Task goal:
Establish how many lines in the entries hold the string "filter". The number by itself is the whole answer.

Source data:
(* ===== verification/VrfWitness.v ===== *)
(** * Concrete runs of the routing code

    The theorems of VrfFacts applied to a small network: VRF red with one
    neighbor, a BGP route over an address and a port. *)

From S2P Require Import Prelude OvsLib Vrf VrfFacts.
Local Open Scope Z_scope.

#[local] Existing Instance ref_lib.
#[local] Existing Instance ref_schema.
#[local] Existing Instance ref_l3.

Definition ex_ips : gset string := {[ "1.1.1.1"; "2.2.2.2" ]}.
Definition ex_ports : gset string := {[ "eth1" ]}.

Definition ex_nh1 : ovsrec_nexthop := NexthopRow 11 (Some "1.1.1.1") [] None false false.
Definition ex_nh2 : ovsrec_nexthop := NexthopRow 12 None [Some "eth1"] (Some true) false false.
Definition ex_nh3 : ovsrec_nexthop := NexthopRow 13 (Some "2.2.2.2") [] None true false.

Definition ex_row : ovsrec_route :=
  RouteRow 1 "bgp" "10.0.0.0/8" None "red" (Some true) [ex_nh1; ex_nh2] true true.
(** The same prefix in another VRF, over a nexthop that was just modified. *)
Definition ex_row_blue : ovsrec_route :=
  RouteRow 2 "bgp" "10.0.0.0/8" None "blue" (Some true) [ex_nh3] false false.

Definition ex_db (rows : list ovsrec_route) : idl_routes :=
  IdlRoutes rows true false true [ex_nh1; ex_nh2; ex_nh3] true
    (Some {[ "hash_srcip_enabled" := "false" ]}) true.

Definition ex_neighbor_row : ovsrec_neighbor :=
  NeighborRow 21 "1.1.1.1" (Some "00:00:00:00:00:01") (Some "eth1") None "red" false false.
Definition ex_neighbor : neighbor :=
  Neighbor "1.1.1.1" (Some "00:00:00:00:00:01") (Some ex_neighbor_row) false false (Some "eth1") 7.

Definition ex_start : st :=
  St "red" ["eth1"] [ex_neighbor] [] [] {[ 11 := ∅; 12 := ∅; 13 := ∅ ]} ecmp_default 100 [].

(** The route as it is cached, and a state that holds it. *)
Definition ex_cached1 : nexthop := Nexthop 101 (Some "1.1.1.1") None 100 11.
Definition ex_cached2 : nexthop := Nexthop 102 None (Some "eth1") 100 12.
Definition ex_route : route := Route 100 "10.0.0.0/8" "bgp" false [ex_cached2; ex_cached1] 1.
Definition ex_state : st :=
  St "red" ["eth1"] [ex_neighbor] [ex_route] [ex_cached1]
    {[ 11 := {[ "error" := "old" ]}; 12 := ∅; 13 := ∅ ]} ecmp_default 103 [].

(** The row after its address nexthop was replaced. *)
Definition ex_row' : ovsrec_route :=
  RouteRow 1 "bgp" "10.0.0.0/8" None "red" (Some true) [ex_nh2; ex_nh3] true false.

Lemma ex_apart : hashes_apart ex_ips ex_ports.
Proof.
  intros i p Hi Hp. unfold ex_ips, ex_ports in *.
  rewrite elem_of_union, !elem_of_singleton in Hi. rewrite elem_of_singleton in Hp.
  by destruct Hi as [-> | ->]; subst p.
Qed.

Lemma ex_row_ok : row_ok ex_ips ex_ports ex_row.
Proof.
  split_and!; [|by_compute|simpl; lia].
  simpl. apply Forall_cons. split; [|apply Forall_singleton];
    split_and!; try done;
    first [intros i [= <-]; by_compute | intros p _ [= <-]; by_compute].
Qed.

Lemma ex_start_wf : wf ex_ips ex_ports ex_start.
Proof. split; simpl; try constructor. Qed.

Lemma ex_row'_ok : row_ok ex_ips ex_ports ex_row'.
Proof.
  split_and!; [|by_compute|simpl; lia].
  simpl. apply Forall_cons. split; [|apply Forall_singleton];
    split_and!; try done;
    first [intros i [= <-]; by_compute | intros p _ [= <-]; by_compute].
Qed.

Lemma ex_route_ok : route_ok ex_ips ex_ports ex_route.
Proof.
  split_and!; [|by_compute|simpl; lia].
  simpl. apply Forall_cons. split; [|apply Forall_singleton]; unfold nh_ok, ex_ips, ex_ports;
    (split; [done|]); [right|left]; eexists; split_and!; try done; by_compute.
Qed.

Lemma ex_state_wf : wf ex_ips ex_ports ex_state.
Proof.
  split; simpl.
  - by_compute.
  - apply Forall_singleton. simpl. lia.
  - by_compute.
  - apply Forall_cons. split; [simpl; lia|]. apply Forall_singleton. simpl. lia.
  - by vm_compute.
  - apply Forall_singleton, ex_route_ok.
Qed.

Lemma ex_state_cache_ok : cache_ok ex_ips ex_ports "red" ex_state.
Proof. split_and!; [apply ex_state_wf|by_compute|done]. Qed.

(** The first reconfiguration, from an empty cache. *)
Lemma vrf_reconfigure_routes_converges_witness :
  ∃ s', vrf_reconfigure_routes (ex_db [ex_row; ex_row_blue]) ex_start = Ok (tt, s') ∧
    mirrored ex_ips ex_ports "red" [ex_row; ex_row_blue] s'.
Proof.
  apply (vrf_reconfigure_routes_converges ex_ips ex_ports ex_apart (ex_db [ex_row; ex_row_blue]) ex_start).
  - reflexivity.
  - split_and!; [apply ex_start_wf|constructor|done].
  - intros row Hrow. change (row ∈ [ex_row]) in Hrow. apply list_elem_of_singleton in Hrow as ->.
    apply ex_row_ok.
  - by_compute.
  - split.
    + intros row _ _. right; left. split; [done|]. simpl. apply not_elem_of_nil.
    + intros r row Hr. by apply elem_of_nil in Hr.
    + intros r Hr. by apply elem_of_nil in Hr.
    + intros r row Hr. by apply elem_of_nil in Hr.
Defined.

Lemma vrf_route_add_programs_witness :
  ∃ r s', vrf_route_add ex_row ex_start = Ok (tt, s') ∧ wf ex_ips ex_ports s' ∧
    all_routes s' ≡ₚ r :: all_routes ex_start ∧ route_matches ex_row r ∧
    log s' = log ex_start ++ match programmed_nexthops ex_start ex_row with
                             | [] => []
                             | nhs => [action_event ex_start OFPROTO_ROUTE_ADD r nhs]
                             end.
Proof.
  exact (vrf_route_add_programs ex_ips ex_ports ex_apart ex_row ex_start ex_start_wf ex_row_ok).
Defined.

Lemma vrf_route_delete_withdraws_witness :
  ∃ s', vrf_route_delete ex_route ex_state = Ok (tt, s') ∧ wf ex_ips ex_ports s' ∧
    all_routes ex_state ≡ₚ ex_route :: all_routes s' ∧
    log s' = [] ++ [action_event ex_state OFPROTO_ROUTE_DELETE ex_route
                      [port_slot "eth1"; ip_slot ex_state "1.1.1.1"]].
Proof.
  apply (vrf_route_delete_withdraws ex_ips ex_ports ex_route ex_state ex_state_wf).
  apply list_elem_of_here.
Defined.

Lemma vrf_route_modify_incremental_witness :
  ∃ r' s' nhs, vrf_route_modify ex_route ex_row' ex_state = Ok (tt, s') ∧ wf ex_ips ex_ports s' ∧
    all_routes s' ≡ₚ r' :: filter (λ x, r_id x ≠ r_id ex_route) (all_routes ex_state) ∧
    route_matches ex_row' r' ∧ r_id r' = r_id ex_route ∧
    nhs ≡ₚ added_slots ex_state (length (rr_nexthops ex_row')) (new_rows ex_route (selected_rows ex_row')) ∧
    (∃ s1, log s' = log ex_state ++ delete_events ex_state ex_route ex_row' ++
       event_unless_empty s1 OFPROTO_ROUTE_ADD ex_route nhs).
Proof.
  apply (vrf_route_modify_incremental ex_ips ex_ports ex_apart ex_route ex_row' ex_state ex_state_wf);
    [apply list_elem_of_here|apply ex_row'_ok|reflexivity|reflexivity].
Defined.

Lemma neighbor_change_updates_its_routes_witness :
  ∃ evs s', vrf_ofproto_update_route_with_neighbor ex_neighbor true ex_state = Ok (tt, s') ∧
    wf ex_ips ex_ports s' ∧ all_routes s' = all_routes ex_state ∧
    all_nexthops s' = all_nexthops ex_state ∧ log s' = log ex_state ++ evs ∧
    (request <$> evs) ≡ₚ (Some ∘ neighbor_request ex_neighbor true) <$>
      filter (uses_ip (n_ip_address ex_neighbor)) (all_routes ex_state).
Proof.
  exact (neighbor_change_updates_its_routes ex_ips ex_ports ex_apart ex_neighbor true ex_state ex_state_wf).
Defined.

(** The error left from an earlier attempt is cleared. *)
Lemma route_add_reports_errors_witness :
  ∃ s', vrf_ofproto_route_add [ip_slot ex_state "1.1.1.1"] ex_route ex_state = Ok (tt, s') ∧
    nh_status s' !! 11 = Some ∅ ∧
    (∀ u, u ∉ nh_idl_row_uuid <$> r_nexthops ex_route → nh_status s' !! u = nh_status ex_state !! u).
Proof.
  assert (reported ((route_action ex_state OFPROTO_ROUTE_ADD ex_route [ip_slot ex_state "1.1.1.1"]).2 0%nat)
            <$> nh_status ex_state !! nh_idl_row_uuid ex_cached1 = Some ∅) as E
    by (vm_compute; reflexivity).
  rewrite <-E.
  apply (route_add_reports_errors ex_ips ex_ports ex_apart ex_route [ip_slot ex_state "1.1.1.1"]
           ex_state 0%nat (ip_slot ex_state "1.1.1.1") ex_cached1).
  - apply ex_route_ok.
  - apply Forall_singleton. change ("1.1.1.1" ∈ ex_ips). by_compute.
  - by_compute.
  - by_compute.
  - reflexivity.
  - vm_compute. reflexivity.
Defined.

Lemma vrf_reconfigure_ecmp_syncs_witness :
  ∃ s', vrf_reconfigure_ecmp (ex_db [ex_row]) ex_start = Ok (tt, s') ∧
    (∀ h, ecmp_field h (ecmp_config s') = ecmp_wanted {[ "hash_srcip_enabled" := "false" ]} h) ∧
    log s' = log ex_start ++ (ecmp_event {[ "hash_srcip_enabled" := "false" ]} <$>
      filter (ecmp_differs {[ "hash_srcip_enabled" := "false" ]} (ecmp_config ex_start)) ecmp_settings) ∧
    all_routes s' = all_routes ex_start ∧ all_nexthops s' = all_nexthops ex_start.
Proof. apply (vrf_reconfigure_ecmp_syncs (ex_db [ex_row])); reflexivity. Defined.

(** The selected flag of a nexthop was modified: the row of the same VRF. *)
Definition ex_row_red : ovsrec_route :=
  RouteRow 1 "bgp" "10.0.0.0/8" None "red" (Some true) [ex_nh2; ex_nh3] false false.

Lemma ex_row_red_ok : row_ok ex_ips ex_ports ex_row_red.
Proof. exact ex_row'_ok. Qed.

Lemma vrf_reconfigure_nexthops_syncs_witness :
  ∃ s', vrf_reconfigure_nexthops (ex_db [ex_row_red]) ex_state = Ok (tt, s') ∧
    cache_ok ex_ips ex_ports "red" s' ∧
    (rkey <$> all_routes s') ≡ₚ (rkey <$> all_routes ex_state) ∧
    (∀ row r, row ∈ [ex_row_red] → is_route_nh_rows_modified row = true → r ∈ all_routes s' →
       rkey r = row_key row → route_matches row r) ∧
    (∀ r, r ∈ all_routes s' → r ∈ all_routes ex_state ∨
       ∃ row, row ∈ [ex_row_red] ∧ is_route_nh_rows_modified row = true ∧ row_key row = rkey r).
Proof.
  apply (vrf_reconfigure_nexthops_syncs ex_ips ex_ports ex_apart (ex_db [ex_row_red]) ex_state).
  - apply ex_state_cache_ok.
  - reflexivity.
  - discriminate.
  - apply Forall_singleton, ex_row_red_ok.
  - by_compute.
Defined.

Lemma stale_routes_go_by_key_witness :
  current_idl_routes "red" [ex_row; ex_row_blue] !! vrf_route_hash "bgp" "10.0.0.0/8" = Some ex_row ∧
  delete_stale_route (current_idl_routes "red" [ex_row; ex_row_blue]) ex_route ex_state =
    if decide (rkey ex_route ∈ row_key <$> [ex_row]) then Ok (tt, ex_state) else vrf_route_delete ex_route ex_state.
Proof.
  destruct (stale_routes_go_by_key "red" [ex_row; ex_row_blue] ex_route ex_state) as [H1 H2].
  - apply Forall_singleton. by_compute.
  - by_compute.
  - by_compute.
  - split; [|exact H2]. apply H1; [by_compute|]. split_and!; [set_solver|done..].
Defined.

(** With longer keys two routes can share the cut one: the second is never
    collected, so it is not added, and a cached one is not removed. *)
Example long_keys_collide :
  let from := "a-routing-protocol-whose-name-has-fifty-two-characters"%string in
  let row prefix := RouteRow 1 from prefix None "red" (Some true) [] false false in
  (String.length from + String.length "2001:db8::/32" = 67)%nat ∧
  size (current_idl_routes "red" [row "2001:db8::/32"; row "2001:db8::/48"]) = 1%nat.
Proof. vm_compute. split; reflexivity. Qed.

(** ** A nexthop change in one VRF rewrites a route of another

    [vrf_reconfigure_nexthops] looks the route rows of every VRF up in the cache
    of this one, without comparing the VRF. *)

(** With the same protocol and prefix in VRF red and in VRF blue, a
    modified nexthop of the blue row replaces the nexthops of the red route:
    the red cache mirrored the red row before and does not afterwards. *)
Theorem nexthop_change_leaks_between_vrfs :
  ∃ s', vrf_reconfigure_nexthops (ex_db [ex_row; ex_row_blue]) ex_state = Ok (tt, s') ∧
    route_matches ex_row ex_route ∧ all_routes ex_state = [ex_route] ∧
    (nh_key <$> (all_routes s' ≫= r_nexthops)) = ["2.2.2.2"].
Proof.
  eexists. split; [vm_compute; reflexivity|]. split_and!; [|reflexivity|vm_compute; reflexivity].
  split_and!; [reflexivity|reflexivity|]. vm_compute. apply Permutation_swap.
Qed.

Solution to the problem:
3